_Exercise requirements_
The required output is the lines below from the line containing "(** ** Reading the pattern *)" to the line containing "Definition syntax_character (c", inclusive, retyped exactly. No other lines belong in it.

Collected data
+ + +

(* ===== verification/WordPattern.v ===== *)
(** * Patterns of words (theme.js, functions [regexEscape], [highlight],
    [elementContains])

    The highlighter and the search of the page build a regular expression from
    the words of the term: the words, escaped, as alternatives. [parse] reads
    the part of the pattern syntax such an expression can use and [exec]
    matches it; two characters are alike when [canonicalize] maps them to the
    same unit, which is how the flag [i] compares. *)

From S2P Require Import Prelude JSValue.

(** ** Words of a term *)

(** White space, the class [\s], which is also what [trim] removes. *)
Definition is_white (c : N) : bool :=
  bool_decide (c ∈ [9; 10; 11; 12; 13; 32; 160; 5760; 8232; 8233; 8239; 8287; 12288; 65279]%N) || ((8192 <=? c) && (c <=? 8202))%N.

(** [(search ?? '').split(' ').filter((word) => word.trim() != '')] *)
Definition words_of (search : option jsstr) : list jsstr :=
  filter (λ w, existsb (λ c, negb (is_white c)) w = true) (split_on 32%N (default [] search)).

(** ** Building the pattern *)

(** The class of [regexEscape]. *)
Definition escaped (c : N) : bool :=
  bool_decide ([c] ∈ [js "-"; js "["; js "]"; js "{"; js "}"; js "("; js ")"; js "*"; js "+"; js "?"; js "."; js ","; js "\"; js "^"; js "$"; js "|"; js "#"])
  || is_white c.
Definition backslash : N := 92.
Definition vbar : N := 124.

(** [s.replace(/[…]/g, '\$&')] for a class of characters. *)
Definition escape_with (special : N → bool) (s : jsstr) : jsstr := s ≫= λ c, if special c then [backslash; c] else [c].
Definition regexEscape (s : jsstr) : jsstr := escape_with escaped s.

(** ['(' + words.join('|') + ')'] *)
Definition word_pattern (words : list jsstr) : jsstr := js "(" ++ join_on vbar (regexEscape <$> words) ++ js ")".

(** ** Reading the pattern *)

(** The characters with a meaning of their own, and those that an escape
    gives one: letters, digits and [_] (classes, anchors, references). *)
Definition syntax_character (c : N) : bool :=
  bool_decide ([c] ∈ [js "^"; js "$"; js "\"; js "."; js "*"; js "+"; js "?"; js "("; js ")"; js "["; js "]"; js "{"; js "}"; js "|"]).
Definition word_character (c : N) : bool :=
  ((48 <=? c) && (c <=? 57) || (65 <=? c) && (c <=? 90) || (97 <=? c) && (c <=? 122) || (c =? 95))%N.

(** The alternatives up to the closing parenthesis, each a sequence of
    characters; [None] for any other construct. *)
Fixpoint parse_alternatives (s cur : jsstr) : option (list jsstr) :=
  match s with
  | [] => None
  | c :: s =>
      if (c =? backslash)%N then
        match s with
        | d :: s => if word_character d then None else parse_alternatives s (cur ++ [d])
        | [] => None
        end
      else if (c =? vbar)%N then (λ l, cur :: l) <$> parse_alternatives s []
      else if (c =? 41)%N then match s with [] => Some [cur] | _ => None end
      else if syntax_character c then None
      else parse_alternatives s (cur ++ [c])
  end.
Definition parse (pattern : jsstr) : option (list jsstr) :=
  match pattern with 40%N :: s => parse_alternatives s [] | _ => None end.

(** ** Matching *)
Section match_.
Context (canonicalize : N → N).

(** A word at the beginning of the text. *)
Fixpoint begins (w s : jsstr) : bool :=
  match w, s with
  | [], _ => true
  | a :: w, b :: s => (canonicalize a =? canonicalize b)%N && begins w s
  | _ :: _, [] => false
  end.
Definition first_word (words : list jsstr) (s : jsstr) : option jsstr := snd <$> list_find (λ w, begins w s = true) words.

(** The first match: its index and its length. *)
Fixpoint exec_from (i : nat) (words : list jsstr) (s : jsstr) : option (nat * nat) :=
  match first_word words s with
  | Some w => Some (i, length w)
  | None => match s with [] => None | _ :: s => exec_from (S i) words s end
  end.
Definition exec (words : list jsstr) (s : jsstr) : option (nat * nat) := exec_from 0 words s.
Definition occurs (words : list jsstr) (s : jsstr) : bool := bool_decide (is_Some (exec words s)).

(** ** Theorems *)
Lemma begins_spec w s : begins w s = true ↔ length (take (length w) s) = length w ∧ canonicalize <$> w = canonicalize <$> take (length w) s.
Proof.
  revert s. induction w as [|a w IH]; intros [|b s]; cbn [begins length]; try done.
  { split; [done|by intros []]. }
  rewrite firstn_cons, !fmap_cons. cbn [length]. rewrite andb_true_iff, N.eqb_eq, IH.
  split; [intros (-> & -> & ->)|intros [[=] [=]]]; done.
Qed.

Lemma first_word_some words s w : first_word words s = Some w → w ∈ words ∧ begins w s = true.
Proof.
  unfold first_word. intros ([i w'] & Hf & [= ->])%fmap_Some. apply list_find_Some in Hf as (Hi & Hb & _).
  split; [by eapply list_elem_of_lookup_2|done].
Qed.
Lemma first_word_none words s : first_word words s = None → ∀ w, w ∈ words → begins w s = false.
Proof.
  unfold first_word. intros Hf%fmap_None. apply list_find_None in Hf. intros w Hw. rewrite Forall_forall in Hf.
  apply not_true_iff_false. by apply Hf.
Qed.

(** The match found is one of the words, up to case, and there is none before
    it. *)
Lemma exec_from_spec i words s k n :
  exec_from i words s = Some (k, n) →
  ∃ w, w ∈ words ∧ n = length w ∧ (i <= k)%nat ∧ begins w (drop (k - i) s) = true ∧
    ∀ j w', (j < k - i)%nat → w' ∈ words → begins w' (drop j s) = false.
Proof.
  revert i. induction s as [|c s IH]; intros i; cbn [exec_from]; (destruct (first_word words _) as [w|] eqn:Hf; [|try done]).
  1,2: intros [= <- <-]; apply first_word_some in Hf as [Hw Hb]; exists w; rewrite Nat.sub_diag; split_and!; [done..|lia].
  intros (w & Hw & Hn & Hik & Hb & Hno)%IH. exists w. split_and!; [done..|lia| |].
  - by replace (k - i)%nat with (S (k - S i)) by lia.
  - intros [|j] w' Hj Hw'; [by apply first_word_none with words|]. apply Hno; [lia|done].
Qed.
Lemma exec_from_none i words s : exec_from i words s = None → ∀ j w, w ∈ words → begins w (drop j s) = false.
Proof.
  revert i. induction s as [|c s IH]; intros i; cbn [exec_from]; (destruct (first_word words _) eqn:Hf; [done|]).
  - intros _ j w Hw. rewrite drop_nil. by apply first_word_none with words.
  - intros He [|j] w Hw; [by apply first_word_none with words|]. by apply IH with (S i).
Qed.

Lemma begins_length w s : begins w s = true → (length w <= length s)%nat.
Proof. rewrite begins_spec, length_take. intros [Hl _]. lia. Qed.
Lemma begins_app w s t : begins w s = true → begins w (s ++ t) = true.
Proof.
  revert s. induction w as [|a w IH]; intros [|b s]; cbn [begins app]; try done.
  rewrite !andb_true_iff. intros [? ?]. auto.
Qed.
Lemma exec_nonempty words s i n : Forall (λ w, w ≠ []) words → exec words s = Some (i, n) → (0 < n <= length (drop i s))%nat.
Proof.
  intros Hw He. apply exec_from_spec in He as (w & Hin & -> & _ & Hb & _). rewrite Nat.sub_0_r in Hb. apply begins_length in Hb.
  rewrite Forall_forall in Hw. specialize (Hw w Hin). destruct w; [done|]. simpl in *. lia.
Qed.
(** There is no occurrence before the first one. *)
Lemma exec_before words s i n : Forall (λ w, w ≠ []) words → exec words s = Some (i, n) → occurs words (take i s) = false.
Proof.
  intros Hw He. apply bool_decide_eq_false. intros [[j m] Hj]. pose proof (exec_nonempty _ _ _ _ Hw Hj) as Hm.
  apply exec_from_spec in He as (_ & _ & _ & _ & _ & Hno). apply exec_from_spec in Hj as (w & Hin & _ & _ & Hb & _).
  rewrite Nat.sub_0_r in *. rewrite length_drop, length_take in Hm.
  specialize (Hno j w ltac:(lia) Hin). apply (begins_app w _ (drop i s)) in Hb.
  rewrite <-drop_app_le in Hb by (rewrite length_take; lia). rewrite take_drop in Hb. congruence.
Qed.
End match_.

(** ** The escaped words are read literally *)

(** No character that [regexEscape] escapes gets a meaning by that, and what
    it leaves alone has none. *)
Lemma escaped_safe c : escaped c = true → word_character c = false.
Proof.
  intros Hc. apply not_true_iff_false. intros Hw.
  assert (c <= 122)%N as Hr.
  { unfold word_character in Hw. rewrite !orb_true_iff, !andb_true_iff, !N.leb_le, N.eqb_eq in Hw. lia. }
  assert (forallb (λ n, negb (escaped (N.of_nat n) && word_character (N.of_nat n))) (seq 0 123) = true) as Hall by (vm_compute; reflexivity).
  rewrite forallb_forall in Hall. specialize (Hall (N.to_nat c)). rewrite N2Nat.id, Hc, Hw in Hall.
  discriminate Hall. apply in_seq. lia.
Qed.
Lemma escaped_complete c : escaped c = false → (c =? backslash)%N = false ∧ (c =? vbar)%N = false ∧ (c =? 41)%N = false ∧ syntax_character c = false.
Proof.
  intros Hc. apply orb_false_iff in Hc as [Hc _]. apply bool_decide_eq_false in Hc.
  assert (∀ d, c = d → bool_decide ([d] ∈ [js "-"; js "["; js "]"; js "{"; js "}"; js "("; js ")"; js "*"; js "+"; js "?"; js "."; js ","; js "\"; js "^"; js "$"; js "|"; js "#"]) = false) as Hd.
  { intros d <-. by apply bool_decide_eq_false. }
  split_and!; [apply N.eqb_neq; intros ->; by specialize (Hd _ eq_refl)..|].
  apply bool_decide_eq_false. intros Hs. apply Hc. clear Hc Hd.
  revert Hs. generalize [c]. intros x Hx. set_solver.
Qed.

(** Escaping with a class that covers the syntax and has no word character. *)
Definition safe_class (special : N → bool) : Prop := ∀ c,
  if special c then word_character c = false
  else (c =? backslash)%N = false ∧ (c =? vbar)%N = false ∧ (c =? 41)%N = false ∧ syntax_character c = false.
Lemma escaped_class : safe_class escaped.
Proof. intros c. destruct (escaped c) eqn:Hc; [by apply escaped_safe|by apply escaped_complete]. Qed.
Lemma syntax_class : safe_class syntax_character.
Proof.
  intros c. destruct (syntax_character c) eqn:Hc.
  - apply escaped_safe. apply orb_true_iff. left. apply bool_decide_eq_true. apply bool_decide_eq_true in Hc.
    revert Hc. generalize [c]. intros x Hx. set_solver.
  - split_and!; [apply N.eqb_neq; intros ->; by vm_compute in Hc..|done].
Qed.

Section escaping.
Context (special : N → bool) (Hspecial : safe_class special).
Lemma parse_escaped w t cur : parse_alternatives (escape_with special w ++ t) cur = parse_alternatives t (cur ++ w).
Proof using Hspecial.
  revert cur. induction w as [|c w IH]; intros cur; [by rewrite app_nil_r|].
  change (escape_with special (c :: w)) with ((if special c then [backslash; c] else [c]) ++ escape_with special w).
  rewrite <-app_assoc. replace (cur ++ c :: w) with ((cur ++ [c]) ++ w) by by rewrite <-app_assoc.
  pose proof (Hspecial c) as Hc. destruct (special c); simpl.
  - by rewrite Hc.
  - destruct Hc as (-> & -> & -> & ->). apply IH.
Qed.
Lemma parse_words w ws cur :
  parse_alternatives (join_on vbar (escape_with special <$> w :: ws) ++ js ")") cur = Some ((cur ++ w) :: ws).
Proof using Hspecial.
  revert w cur. induction ws as [|w' ws IH]; intros w cur.
  - change (join_on vbar (escape_with special <$> [w])) with (escape_with special w). by rewrite parse_escaped.
  - change (join_on vbar (escape_with special <$> w :: w' :: ws)) with (escape_with special w ++ [vbar] ++ join_on vbar (escape_with special <$> w' :: ws)).
    rewrite <-!app_assoc, parse_escaped. cbn [app parse_alternatives]. by rewrite IH.
Qed.
End escaping.
Lemma highlight_step words doc es k n :
  Forall (λ w, w ≠ []) words → k ∈ es → wrapped_page doc es n →
  ∃ n', on_element k (highlight_element canonicalize st words) n = Some n' ∧ wrapped_page doc es n'.
Proof.
  intros Hw Hk [Hl Hs Hc Hst Ha].
  destruct (update_total leaf k (highlight_element canonicalize st words) n) as [n' Hn']; [|done|].
  { intros e cs _. by apply highlight_element_total. }
  exists n'. split; [done|].
  assert (every leaf n' ∧ alike n n') as [Hl' Ha'].
  { eapply update_every; [apply leaf_stable| |exact Hl|exact Hn']. intros e cs m Hm He. split.
    - eapply highlight_element_every; [by left|done..].
    - by apply highlight_element_elem in He as [_ ?]. }
  assert (every (λ e cs, leaf e cs ∧ settled_seams e cs) n' ∧ alike n n') as [Hs' _].
  { eapply update_every; [| |by apply every_and|exact Hn'].
    - intros e cs ds Hcs [??]. split; [by eapply leaf_stable|by eapply settled_stable].
    - intros e cs m Hm He. split; [|by apply highlight_element_elem in He as [_ ?]].
      assert (every leaf (Elem e cs)) by (eapply every_impl; [|exact Hm]; by intros ?? []).
      apply every_and; (eapply highlight_element_every; [auto|done|done| |exact He]); (eapply every_impl; [|exact Hm]); by intros ?? []. }
  split; [done|eapply every_impl; [|exact Hs']; by intros ?? []| | |].
  - eapply (update_confined leaf k); [| |exact Hl|exact Hc|exact Hn']; [by auto|].
    intros e cs m Hek _ [_ He]%highlight_element_elem. destruct m as [| |f ds]; try done. simpl in He. subst f.
    apply confined_elem. left. by exists k.
  - rewrite <-Hst. eapply (update_strip leaf); [|exact Hl|exact Hn']. intros e cs m _ [He _]%highlight_element_elem.
    by apply highlightNode_strip in He.
  - destruct doc, n, n'; simplify_eq/=; done.
Qed.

+ + +

_Answer space_
(** ** Reading the pattern *)

(** The characters with a meaning of their own, and those that an escape
    gives one: letters, digits and [_] (classes, anchors, references). *)
Definition syntax_character (c : N) : bool :=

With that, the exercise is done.